Based on the interaction between the microbiota and the host, the effect of using antibiotics to regulate the microbiome during cancer immunotherapy is complex. The oral administration of vancomycin improves the outcomes of cancer immunotherapy that targets CTLA‐4 by depleting gram‐positive Clostridium species [232]. Similarly, thiostrepton, an antibiotic produced by Streptomyces azureus and Streptomyces laurentii, synergizes with chemotherapy by enhancing anticancer immunogenicity [244]. However, antibiotics inhibit the effect of ICIs in advanced cancer [193], which indicates that the antibiotic‐mediated effects might be context‐dependent. Thus, natural antibiotics, which have narrow activity ranges, might be suitable for eliminating specific harmful microbial species. Evidence showed that the use of antianaerobic drugs, including carbapenem, cefmetazole, flomoxef, cefpirome, cefepime, clindamycin, and pazufloxacin, was associated with poor prognosis [245]. Accordingly, the targeted use of specific antibiotics and/or probiotics instead of the short‐term or repeated use of broad‐spectrum antibiotics to adjust the composition of the microbiome might be beneficial to tumor treatment efficacy.

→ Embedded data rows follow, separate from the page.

Lemma sys_ok_send s j r i q k l :
  sys_ok s -> s_tasks s !! j = Some (r, Running (Call i q k)) ->
  l = [] \/ l = [MethodRun (s_next s) (Z.to_nat i) q (method_of q) false] ->
  sys_ok (Sys (s_nodes s) (<[j := (r, Waiting (s_next s) q k)]> (s_tasks s)) (s_methods s ++ l) (S (s_next s))
              (s_posted s) (s_answers s)).
Proof.
  intros Hs Hj Hl. destruct (sys_ok_call s j r i q k Hs Hj) as (Hi & Hq & Ht).
  assert (forall m, m ∈ l -> m = MethodRun (s_next s) (Z.to_nat i) q (method_of q) false) as Hin.
  { intros m Hm. destruct Hl as [-> | ->]; [by apply not_elem_of_nil in Hm|by apply list_elem_of_singleton in Hm]. }
  destruct Hs as [H1 H2 H3 H4 H5 H6 H7 H8]. split; cbn; try done.
  - by apply Forall_insert.
  - apply Forall_app. split; [done|]. apply Forall_forall. intros m ->%Hin. split; [cbn; lia|by apply method_ok].
  - apply Forall_app. split; [eapply Forall_impl; [done|]; cbn; lia|]. apply Forall_forall. intros m ->%Hin. cbn. lia.
  - intros j' r' id q' k' m E Hm Hid. apply list_lookup_insert_Some in E as [(_ & E & _)|[_ E]];
      apply elem_of_app in Hm as [Hm| ->%Hin].
    + injection E as <- <- <- <-. apply (proj1 (Forall_forall _ _) H5) in Hm. lia.
    + by injection E as <- <- <- <-.
    + by eapply H6.
    + apply H7 in E. cbn in Hid. lia.
  - intros j' r' id q' k' E. apply list_lookup_insert_Some in E as [(_ & E & _)|[_ E]]; [injection E as <- <- <- <-; lia|].
    apply H7 in E. lia.
Qed.

Lemma sys_ok_end s x id n q a k c c' v b :
  sys_ok s -> s_methods s !! x = Some (MethodRun id n q (MAccess a k) b) ->
  s_nodes s !! n = Some c -> map_access c a = Some (c', v) ->
  sys_ok (Sys (<[n := c']> (s_nodes s)) (s_tasks s) (<[x := MethodRun id n q (k v) false]> (s_methods s)) (s_next s)
              (s_posted s) (s_answers s)).
Proof.
  intros Hs Hx Hc Ha. destruct (Forall_lookup_1 _ _ _ _ (ok_methods s Hs) Hx) as [Hn [Hacc Hk]].
  pose proof (Forall_lookup_1 _ _ _ _ (ok_nodes s Hs) Hc) as Hco.
  destruct (access_run _ c a Hco Hacc) as (c2 & v2 & Ha2 & Hc2 & Hf). rewrite Ha in Ha2. injection Ha2 as <- <-.
  destruct (sys_ok_method s x id n q _ (k v) b false Hs Hx (Hk _ v ltac:(done) Hf)) as [H1 H2 H3 H4 H5 H6 H7 H8].
  split; try done; [cbn; by rewrite length_insert|by apply Forall_insert].
Qed.

Lemma sys_ok_receive s x id n q rep b j r q' k :
  sys_ok s -> s_methods s !! x = Some (MethodRun id n q (MReply rep) b) -> s_tasks s !! j = Some (r, Waiting id q' k) ->
  task_ok (s_posted s) (r, Running (k (Some rep))).
Proof.
  intros Hs Hx Hj. destruct (Forall_lookup_1 _ _ _ _ (ok_methods s Hs) Hx) as [_ Hrep].
  pose proof (ok_link s Hs _ _ _ _ _ _ Hj (list_elem_of_lookup_2 _ _ _ Hx) eq_refl) as E. cbn in E. subst q'.
  pose proof (Forall_lookup_1 _ _ _ _ (ok_tasks s Hs) Hj (Some rep)) as [Hc Hw]. split; [by apply Hw|done].
Qed.

Lemma sys_ok_answer s j r a :
  sys_ok s -> s_tasks s !! j = Some (r, Running (Ret a)) ->
  sys_ok (Sys (s_nodes s) (delete j (s_tasks s)) (s_methods s) (s_next s) (s_posted s) ((r, a) :: s_answers s)).
Proof.
  intros [H1 H2 H3 H4 H5 H6 H7 H8] Hj. split; cbn; try done.
  - by apply Forall_delete.
  - intros j' r' id q k m E. rewrite list_lookup_delete in E. case_match; by eapply H6.
  - intros j' r' id q k E. rewrite list_lookup_delete in E. case_match; by eapply H7.
  - constructor; [|done]. destruct (Forall_lookup_1 _ _ _ _ H3 Hj) as [Hw _]. apply Hw.
Qed.

Lemma sys_ok_step s s' : sdcs_step s s' -> sys_ok s -> sys_ok s'.
Proof.
  intros [e He] Hs. unfold sdcs_next in He. destruct (races (s_methods s)); [done|].
  destruct e as [n r|j d|x|x|x j|x|j|j]; repeat case_match; simplify_option_eq; try done.
  - apply sys_ok_arrive; [done|]. change (Z.of_nat node_count) with 3 in *. lia.
  - eapply sys_ok_send; [done|done|by right].
  - eapply sys_ok_send; [done|done|by left].
  - eapply sys_ok_method; [done|done|].
    by match goal with E : s_methods s !! x = _ |- _ => destruct (Forall_lookup_1 _ _ _ _ (ok_methods s Hs) E) end.
  - match goal with E : (match ?p with (_, _) => _ end) = _ |- _ => destruct p end. simplify_eq. by eapply sys_ok_end.
  - apply (sys_ok_delete_method (set_tasks s _)), sys_ok_task; [done| |done]. by eapply sys_ok_receive.
  - by apply sys_ok_delete_method.
  - apply sys_ok_task; [done| |done].
    match goal with E : s_tasks s !! j = _ |- _ => destruct (Forall_lookup_1 _ _ _ _ (ok_tasks s Hs) E None) as [Hc Hw] end.
    split; [apply Hw; [done|]|done]. by match goal with |- rep_ok _ ?q _ => destruct q end.
  - by apply sys_ok_answer.
Qed.

Lemma sys_ok_reachable s : rtc sdcs_step sdcs_start s -> sys_ok s.
Proof.
  intros H. refine (rtc_invariant _ sys_ok _ _ _ H sys_ok_start).
  intros x y Hx Hxy. by apply (sys_ok_step x).
Qed.

(** *** Schedules *)

Fixpoint sdcs_exec (es : list sdcs_event) (s : sys) : option sys :=
  match es with
  | [] => Some s
  | e :: es => s ← sdcs_next e s; sdcs_exec es s
  end.

Lemma exec_rtc es : forall s s', sdcs_exec es s = Some s' -> rtc sdcs_step s s'.
Proof.
  induction es as [| e es IH]; intros s s'; simpl; [by intros [= <-]|].
  destruct (sdcs_next e s) as [s1 |] eqn:H1; [|done]. intros H.
  eapply rtc_l; [by eexists | by apply IH].
Qed.

Definition post_req (key v : string) : http_req :=
  HttpReq MethodPost (Some (json key v)) (String slash EmptyString).
Definition get_req (key : string) : http_req :=
  HttpReq MethodGet (Some EmptyString) (String slash key).
Definition delete_req (key : string) : http_req :=
  HttpReq MethodDelete (Some EmptyString) (String slash key).

Definition answers (es : list sdcs_event) : option (list response) :=
  s ← sdcs_exec es sdcs_start;
  match s_tasks s with [] => Some (reverse (s_answers s).*2) | _ => None end.

(** A call of task [j] whose method, the only one, makes [n] accesses. *)
Definition one_call (j n : nat) : list sdcs_event :=
  Send j true :: concat (replicate n [Begin 0; End 0]) ++ [Receive 0 j].
Definition lost_call (j : nat) : list sdcs_event := [Send j false; GiveUp j].

(** A request that runs to its end alone, with the accesses of its calls. *)
Definition alone (n : Z) (r : http_req) (calls : list nat) : list sdcs_event :=
  Arrive n r :: concat (one_call 0 <$> calls) ++ [Answer 0].

(** Two clients post the key at nodes 0 and 1; the calls alternate at first. *)
Definition racing_posts : list sdcs_event :=
  [Arrive 0 (post_req "k" "a"); Arrive 1 (post_req "k" "b")] ++
  one_call 0 1 ++ one_call 1 1 ++ one_call 1 1 ++ one_call 0 1 ++ one_call 0 1 ++ [Answer 0] ++ one_call 0 1 ++ [Answer 0].

(** A DELETE that loses its second call. *)
Definition broken_delete : list sdcs_event :=
  Arrive 0 (delete_req "k") :: one_call 0 2 ++ lost_call 0 ++ [Answer 0].

(** Two POSTs at node 0 whose accesses to the map of node 0 overlap. *)
Definition overlapping_posts : list sdcs_event :=
  [Arrive 0 (post_req "k" "a"); Arrive 0 (post_req "l" "b"); Send 0 true; Send 1 true; Begin 0; Begin 1].

(** What a path of a URL holds as itself, so that r.URL.String() gives it back, and what
    http.ServeMux does not clean away. *)
Definition url_char (c : Ascii.ascii) : bool :=
  let n := Ascii.nat_of_ascii c in
  ((48 <=? n) && (n <=? 57) || (65 <=? n) && (n <=? 90) || (97 <=? n) && (n <=? 122))%nat ||
  existsb (Ascii.eqb c) (String.list_ascii_of_string "-_.~$&+,:;=@").
Definition url_plain (key : string) : bool :=
  forallb url_char (String.list_ascii_of_string key) && negb (String.eqb key ".") && negb (String.eqb key "..").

4. INFLUENCE OF SYSTEMIC METABOLISM ON REGULATION OF THE ANTITUMOR IMMUNE RESPONSE

The concept of “immunonutrition” has been developed due to awareness of the status of systemic nutritional influences on immune responses observed in epidemiological studies and clinical trials [246]. Nutritive variations, particularly obesity and fasting, exert immunomodulatory effects in the whole body. In addition, aging is characterized by generalized degeneration in a progressive manner, which leads to metabolic alterations and immunosuppression that drive tumorigenesis [247, 248] (Figure 5).

FIGURE 5.

FIGURE 5

Influence of systemic metabolism on regulation of the antitumor immune response. (A) Obesity (left) is correlated with increased glucose, FFAs, leptin, insulin, and IGF1, along with decreased adiponectin, and induces the conversion of adipose‐tissue macrophages from the M2 subtype to the M1 subtype, and is associated with aging‐related immune dysfunctions. Relatively, fasting (right) induces histone acetylation, enhances autophagy, inactivates NLRP3 inflammasome, and decreases the bioavailability of IGF1. B. In response to various stimuli, cells undergo senescence and product SASP, which is involved in eliminating incipient tumor cells during cancer initiation, while leading to immunosuppression after cancer formation. Abbreviations: IGF1: insulin‐like growth factor 1; IGFBP1: insulin‐like growth factor‐binding protein‐1; IL: interleukin; TNF‐α: tumor necrosis factor‐α; SIRT: sirtuin 3; NK cell: NK: natural killer cell.; NLRP3: NLR family pyrin domain containing 3; SASP: senescence‐associated secretory phenotype; SOD2: Superoxide dismutase 2; TLR 2: Toll‐like receptor 2; FFAs: free fatty acids

4.1. Obesity

Obesity affects the occurrence and progression of a variety of cancers and is one of the most important avoidable causes of cancer [249]. A related link between obesity concurrent with metabolic syndrome and cancer has been established. Metabolically, obesity is correlated with increased glucose, FFAs, leptin, insulin and insulin‐like growth factor 1 (IGF1), decreased adiponectin, and an imbalance in the intestinal flora with a reduced barrier function, which contributes to endotoxinemia and the overgrowth of bacterial species that produce carcinogenic metabolites [250, 251]. FFA induces TLR4 signalling in a fetuin‐A‐dependent manner, which culminates in increased activation of proinflammatory cytokines such as NF‐κB and c‐Jun N‐terminal protein kinase 1 (JNK1) [252]. In addition, the conversion of adipose‐tissue macrophages from the M2 subtype to the M1 subtype can be induced by obesity, and this conversion promotes the secretion of various proinflammatory cytokines, such as TNF, IL‐6 and IL‐1β [95, 253]. In addition, consistent with the theory that obesity is an inducer of aging [247], a variety of aging‐related immune dysfunctions have been observed in individuals with obesity [254]. Specifically, the number and function of cells are inhibited, and the numbers of circulating Vγ9+Vδ2+ T cells are reduced in these individuals [255]. These effects are accompanied by decreased levels of cytotoxic CD8+ T cells [256], which are properly induced by thymic atrophy [257] and the functional decline of DCs [258]. Evidence showed that the function of CD8+ T cells is impaired by high‐fat diet‐induced obesity through increases in the fat uptake of MC38 colorectal adenocarcinoma cells [259]. In addition, mammary adipose tissue macrophages enhance tumorigenesis of breast cancer by inducing stem‐like properties in obese mice [181]. Obesity‐related leptin reduction leads to increased PD‐1 expression [260]. Consistently, some tumor immunotherapies are ineffective and even toxic in obese mice but show effectiveness in lean mice [261, 262]. The immunotherapy combination of αCD40 and IL‐2 induces a rapidly lethal cytokine storm in obese or aging mice caused by heightened production of TNF released from increased proinflammatory M1 macrophages [262]. These findings emphasize that obesity serves a function of promoting resistance to tumor immunotherapy.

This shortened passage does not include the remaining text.